Case from the case-book of the THIRD DIVISION of the ALEXANDRIA HOSPITAL, Surgeon Edwin Bentley, U. S. V., in charge:⃰


CASE 535.—Private Michael K. Smith, company G, 189th New York volunteers; age 41; admitted from regimental hospital May 15, 1865. Chronic diarrhœa. The patient was very low, and complained of pain in the region of the heart; on auscultation a blowing sound was heard. ℞. Blue mass and opium of each eight grains, extract of nux vomica two grains; make eight pills. Take one every three hours.
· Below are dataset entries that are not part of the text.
(* ===== verification/RecordedRun5.v ===== *)
(** * The recorded run, part 5 of 5

    Lines 8406 to 10605 of code/src/raft/2timesvote.ts in order, one event each
    (blank lines have none): terms 49 to 59: the last two leaders and the failure of the test. *)

From S2P Require Import Prelude Gob Persister RaftState RecordedRun.
Open Scope Z_scope.

(** Lines 8406 to 8555. *)
Definition run_57 : list Line := [
  Peer 4 49 Candidate (SenderCommit 122 122);
  Peer 4 49 Candidate (CheckElection 1 5);
  Peer 0 49 Candidate (RequestVoteLost 3);
  Peer 2 28 Leader (AppendLost 3);
  Peer 2 28 Leader (AppendLost 0);
  Peer 1 39 Leader (AppendLost 3);
  Peer 1 39 Leader (AppendLost 0);
  Peer 4 49 Candidate (RequestVoteLost 2);
  Peer 0 49 Candidate (RequestVoteLost 2);
  Peer 1 39 Leader (AppendLost 4);
  Peer 2 28 Leader (AppendLost 1);
  Peer 2 28 Leader StartHeartBeat;
  Peer 2 28 Leader (AppendTo 0);
  Peer 1 39 Leader StartHeartBeat;
  Peer 2 28 Leader (AppendTo 1);
  Peer 1 39 Leader (AppendTo 0);
  Peer 1 39 Leader (AppendTo 2);
  Peer 2 28 Leader (AppendTo 3);
  Peer 1 39 Leader (AppendTo 3);
  Peer 2 28 Leader (AppendTo 4);
  Peer 1 39 Leader (AppendTo 4);
  Peer 2 28 Leader (SendAppend 1 [123; 123; 123; 1; 123]);
  Peer 1 39 Leader (SendAppend 2 [1; 124; 124; 1; 124]);
  Peer 2 28 Leader (SendAppend 4 [123; 123; 123; 1; 123]);
  Peer 2 28 Leader (SendAppend 0 [123; 123; 123; 1; 123]);
  Peer 1 39 Leader (SendAppend 0 [1; 124; 124; 1; 124]);
  Peer 2 28 Leader (SendAppend 3 [123; 123; 123; 1; 123]);
  Peer 1 39 Leader (SendAppend 3 [1; 124; 124; 1; 124]);
  Peer 1 39 Leader (SendAppend 4 [1; 124; 124; 1; 124]);
  Peer 1 39 Leader (AppendLost 2);
  Peer 1 39 Leader (AppendLost 0);
  Peer 2 28 Leader (AppendLost 4);
  Peer 2 28 Leader (AppendLost 1);
  Peer 1 39 Leader (AppendLost 4);
  Peer 1 39 Leader (AppendLost 3);
  Peer 2 28 Leader (AppendLost 0);
  Peer 2 28 Leader (AppendLost 3);
  Peer 0 49 Candidate (VoteReply 3 47 false);
  Peer 0 49 Candidate (SenderCommit 1 1);
  Peer 0 49 Candidate (CheckElection 1 5);
  Peer 1 39 Leader StartHeartBeat;
  Peer 2 28 Leader StartHeartBeat;
  Peer 1 39 Leader (AppendTo 0);
  Peer 2 28 Leader (AppendTo 0);
  Peer 1 39 Leader (AppendTo 2);
  Peer 1 39 Leader (AppendTo 3);
  Peer 1 39 Leader (AppendTo 4);
  Peer 2 28 Leader (AppendTo 1);
  Peer 1 39 Leader (SendAppend 4 [1; 124; 124; 1; 124]);
  Peer 2 28 Leader (AppendTo 3);
  Peer 1 39 Leader (SendAppend 3 [1; 124; 124; 1; 124]);
  Peer 2 28 Leader (AppendTo 4);
  Peer 2 28 Leader (SendAppend 0 [123; 123; 123; 1; 123]);
  Peer 2 28 Leader (SendAppend 4 [123; 123; 123; 1; 123]);
  Peer 1 39 Leader (SendAppend 0 [1; 124; 124; 1; 124]);
  Peer 1 39 Leader (SendAppend 2 [1; 124; 124; 1; 124]);
  Peer 2 28 Leader (SendAppend 1 [123; 123; 123; 1; 123]);
  Peer 2 28 Leader (SendAppend 3 [123; 123; 123; 1; 123]);
  Peer 2 28 Leader (AppendLost 3);
  Peer 2 28 Leader (AppendLost 0);
  Peer 2 28 Leader (AppendLost 1);
  Peer 1 39 Leader (AppendLost 2);
  Peer 1 39 Leader (AppendLost 0);
  Peer 1 39 Leader (AppendLost 4);
  Peer 2 28 Leader (AppendLost 4);
  Peer 1 39 Leader StartHeartBeat;
  Peer 1 39 Leader (AppendTo 0);
  Peer 1 39 Leader (AppendTo 2);
  Peer 1 39 Leader (AppendTo 3);
  Peer 1 39 Leader (AppendTo 4);
  Peer 1 39 Leader (SendAppend 4 [1; 124; 124; 1; 124]);
  Peer 1 39 Leader (SendAppend 2 [1; 124; 124; 1; 124]);
  Peer 2 28 Leader StartHeartBeat;
  Peer 2 28 Leader (AppendTo 0);
  Peer 2 28 Leader (AppendTo 1);
  Peer 2 28 Leader (AppendTo 3);
  Peer 2 28 Leader (AppendTo 4);
  Peer 1 39 Leader (AppendLost 3);
  Peer 2 28 Leader (SendAppend 4 [123; 123; 123; 1; 123]);
  Peer 1 39 Leader (SendAppend 3 [1; 124; 124; 1; 124]);
  Peer 2 28 Leader (SendAppend 1 [123; 123; 123; 1; 123]);
  Peer 2 28 Leader (SendAppend 3 [123; 123; 123; 1; 123]);
  Peer 1 39 Leader (SendAppend 0 [1; 124; 124; 1; 124]);
  Peer 2 28 Leader (SendAppend 0 [123; 123; 123; 1; 123]);
  Peer 2 28 Leader (AppendLost 0);
  Peer 1 39 Leader (AppendLost 0);
  Peer 2 28 Leader (AppendLost 1);
  Peer 2 28 Leader (AppendLost 3);
  Peer 1 39 Leader (AppendLost 3);
  Peer 2 28 Leader (AppendLost 4);
  Peer 1 39 Leader (AppendLost 4);
  Peer 1 39 Leader (AppendLost 2);
  Peer 1 39 Leader StartHeartBeat;
  Peer 1 39 Leader (AppendTo 0);
  Peer 1 39 Leader (AppendTo 2);
  Peer 2 28 Leader StartHeartBeat;
  Peer 2 28 Leader (AppendTo 0);
  Peer 2 28 Leader (AppendTo 1);
  Peer 2 28 Leader (AppendTo 3);
  Peer 2 28 Leader (AppendTo 4);
  Peer 1 39 Leader (AppendTo 3);
  Peer 2 28 Leader (SendAppend 4 [123; 123; 123; 1; 123]);
  Peer 1 39 Leader (AppendTo 4);
  Peer 2 28 Leader (SendAppend 1 [123; 123; 123; 1; 123]);
  Peer 1 39 Leader (SendAppend 2 [1; 124; 124; 1; 124]);
  Peer 1 39 Leader (SendAppend 3 [1; 124; 124; 1; 124]);
  Peer 1 39 Leader (SendAppend 4 [1; 124; 124; 1; 124]);
  Peer 2 28 Leader (SendAppend 3 [123; 123; 123; 1; 123]);
  Peer 2 28 Leader (SendAppend 0 [123; 123; 123; 1; 123]);
  Peer 1 39 Leader (SendAppend 0 [1; 124; 124; 1; 124]);
  Peer 1 39 Leader (AppendLost 3);
  Peer 2 28 Leader (AppendLost 1);
  Peer 2 28 Leader (AppendLost 0);
  Peer 1 39 Leader (AppendLost 0);
  Peer 1 39 Leader (AppendLost 2);
  Peer 1 39 Leader (AppendLost 4);
  Peer 2 28 Leader (AppendLost 4);
  Peer 2 28 Leader StartHeartBeat;
  Peer 2 28 Leader (AppendTo 0);
  Peer 1 39 Leader StartHeartBeat;
  Peer 1 39 Leader (AppendTo 0);
  Peer 2 28 Leader (AppendTo 1);
  Peer 1 39 Leader (AppendTo 2);
  Peer 1 39 Leader (AppendTo 3);
  Peer 1 39 Leader (AppendTo 4);
  Peer 2 28 Leader (AppendTo 3);
  Peer 2 28 Leader (AppendTo 4);
  Peer 1 39 Leader (SendAppend 4 [1; 124; 124; 1; 124]);
  Peer 2 28 Leader (SendAppend 3 [123; 123; 123; 1; 123]);
  Peer 1 39 Leader (SendAppend 3 [1; 124; 124; 1; 124]);
  Peer 2 28 Leader (AppendLost 3);
  Peer 2 28 Leader (SendAppend 0 [123; 123; 123; 1; 123]);
  Peer 2 28 Leader (SendAppend 1 [123; 123; 123; 1; 123]);
  Peer 1 39 Leader (SendAppend 0 [1; 124; 124; 1; 124]);
  Peer 2 28 Leader (SendAppend 4 [123; 123; 123; 1; 123]);
  Peer 1 39 Leader (SendAppend 2 [1; 124; 124; 1; 124]);
  Peer 1 39 Leader (AppendLost 4);
  Peer 2 28 Leader (AppendLost 4);
  Peer 3 49 Follower (VoteReply 4 48 false);
  Peer 3 49 Follower (SenderCommit 1 1);
  Peer 3 49 Follower (CheckElection 0 5);
  Peer 3 49 Follower NotCandidate;
  Peer 2 28 Leader (AppendLost 3);
  Peer 1 39 Leader (AppendLost 3);
  Peer 1 39 Leader (AppendLost 2);
  Peer 1 39 Leader (AppendLost 0);
  Peer 2 28 Leader (AppendLost 0);
  Peer 2 28 Leader (AppendLost 1);
  Peer 0 49 Candidate StartElection;
  Peer 1 39 Leader StartHeartBeat].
This checked the diarrhœa somewhat, and the patient appeared to improve until May 23d, when he had a severe attack of erysipelas, and died May 24th. Autopsy six hours after death: The lower lobe of the right lung was hepatized. The pericardium contained four ounces of serum. The valves of the heart were thickened and closed imperfectly. The liver presented the nutmeg appearance; the gall-bladder was very much distended with bile. [The state of the intestines is not recorded.]


⃰ It is to be regretted that, in most instances, the records of this hospital do not show by whom the autopsies were made. It is known that many of them were made by Surgeon Bentley himself, or under his immediate supervision, but it is only possible to distinguish these from the others in a few cases.